Lemma ValidateSchemeID_parts sid :
  ValidateSchemeID sid = None →
  ∃ v p, sid = v +:+ "/" +:+ p ∧ v ≠ "" ∧ p ≠ "" ∧
    ∀ c, isAlphaHyphen (code c) = false → contains_char c v = false ∧ contains_char c p = false.
Proof.
  unfold ValidateSchemeID, ParseSchemeID, SplitN2. destruct (IndexByte "/" sid) as [i|] eqn:E; [|done].
  destruct (_ || _) eqn:En; [done|]. go_bool. rewrite check_seq_None, !check_all_None. intros [Hv Hp].
  exists (stake i sid), (sdrop (S i) sid). apply IndexByte_spec in E as [E _].
  split_and!; try done. intros c Hc.
  split; apply alpha_no_char; try done; apply list.Forall_forall; intros rv Hin.
  - specialize (Hv rv Hin). rewrite guard_None in Hv. by go_bool.
  - specialize (Hp rv Hin). rewrite guard_None in Hp. by go_bool.
Qed.

Lemma contains_char_app c s t : contains_char c (s +:+ t) = contains_char c s || contains_char c t.
Proof.
  unfold contains_char. induction s as [|d s IH]; [done|]. rewrite append_cons. simpl. by rewrite IH, orb_assoc.
Qed.

(** The name of a capability of a valid scheme parses to the scheme and the
    capability, whatever separators the capability contains; the inverse is
    [ParseCapability_format]. *)
Lemma ParseCapability_scheme sid cap :
  ValidateSchemeID sid = None → ParseCapability (FormatCapability sid cap) = Some (sid, cap).
Proof.
  intros (v & p & -> & _ & _ & Hc)%ValidateSchemeID_parts.
  destruct (Hc "/"%char eq_refl) as [Hv _]. destruct (Hc ":"%char eq_refl) as [_ Hp].
  unfold ParseCapability, FormatCapability.
  assert ((v +:+ "/" +:+ p) +:+ ":" +:+ cap = v +:+ String "/" (p +:+ ":" +:+ cap)) as ->.
  { rewrite <- !str_app_assoc. done. }
  rewrite IndexByte_app by done. rewrite sdrop_app.
  assert (String "/" (p +:+ ":" +:+ cap) = String "/" p +:+ String ":" cap) as -> by done.
  rewrite IndexByte_app by (unfold contains_char in *; simpl; done). cbv zeta.
  assert (v +:+ String "/" p +:+ String ":" cap = (v +:+ "/" +:+ p) +:+ String ":" cap) as ->.
  { rewrite <- !str_app_assoc. done. }
  assert (String.length v + String.length (String "/" p) = String.length (v +:+ "/" +:+ p))%nat as ->.
  { rewrite !str_length_app. done. }
  rewrite stake_app. f_equal. f_equal.
  replace (S (String.length (v +:+ "/" +:+ p))) with (String.length (v +:+ "/" +:+ p) + 1)%nat by lia.
  by rewrite sdrop_add, sdrop_app.
Qed.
■ ■ ■ ■ ■
__EXERCISE REQUIREMENTS__. Transcribe every record verbatim.

__EXPECTED ANSWER__.
Lemma ValidateSchemeID_parts sid :
  ValidateSchemeID sid = None →
  ∃ v p, sid = v +:+ "/" +:+ p ∧ v ≠ "" ∧ p ≠ "" ∧
    ∀ c, isAlphaHyphen (code c) = false → contains_char c v = false ∧ contains_char c p = false.
Proof.
  unfold ValidateSchemeID, ParseSchemeID, SplitN2. destruct (IndexByte "/" sid) as [i|] eqn:E; [|done].
  destruct (_ || _) eqn:En; [done|]. go_bool. rewrite check_seq_None, !check_all_None. intros [Hv Hp].
  exists (stake i sid), (sdrop (S i) sid). apply IndexByte_spec in E as [E _].
  split_and!; try done. intros c Hc.
  split; apply alpha_no_char; try done; apply list.Forall_forall; intros rv Hin.
  - specialize (Hv rv Hin). rewrite guard_None in Hv. by go_bool.
  - specialize (Hp rv Hin). rewrite guard_None in Hp. by go_bool.
Qed.

Lemma contains_char_app c s t : contains_char c (s +:+ t) = contains_char c s || contains_char c t.
Proof.
  unfold contains_char. induction s as [|d s IH]; [done|]. rewrite append_cons. simpl. by rewrite IH, orb_assoc.
Qed.

(** The name of a capability of a valid scheme parses to the scheme and the
    capability, whatever separators the capability contains; the inverse is
    [ParseCapability_format]. *)
Lemma ParseCapability_scheme sid cap :
  ValidateSchemeID sid = None → ParseCapability (FormatCapability sid cap) = Some (sid, cap).
Proof.
  intros (v & p & -> & _ & _ & Hc)%ValidateSchemeID_parts.
  destruct (Hc "/"%char eq_refl) as [Hv _]. destruct (Hc ":"%char eq_refl) as [_ Hp].
  unfold ParseCapability, FormatCapability.
  assert ((v +:+ "/" +:+ p) +:+ ":" +:+ cap = v +:+ String "/" (p +:+ ":" +:+ cap)) as ->.
  { rewrite <- !str_app_assoc. done. }
  rewrite IndexByte_app by done. rewrite sdrop_app.
  assert (String "/" (p +:+ ":" +:+ cap) = String "/" p +:+ String ":" cap) as -> by done.
  rewrite IndexByte_app by (unfold contains_char in *; simpl; done). cbv zeta.
  assert (v +:+ String "/" p +:+ String ":" cap = (v +:+ "/" +:+ p) +:+ String ":" cap) as ->.
  { rewrite <- !str_app_assoc. done. }
  assert (String.length v + String.length (String "/" p) = String.length (v +:+ "/" +:+ p))%nat as ->.
  { rewrite !str_length_app. done. }
  rewrite stake_app. f_equal. f_equal.
  replace (S (String.length (v +:+ "/" +:+ p))) with (String.length (v +:+ "/" +:+ p) + 1)%nat by lia.
  by rewrite sdrop_add, sdrop_app.
Qed.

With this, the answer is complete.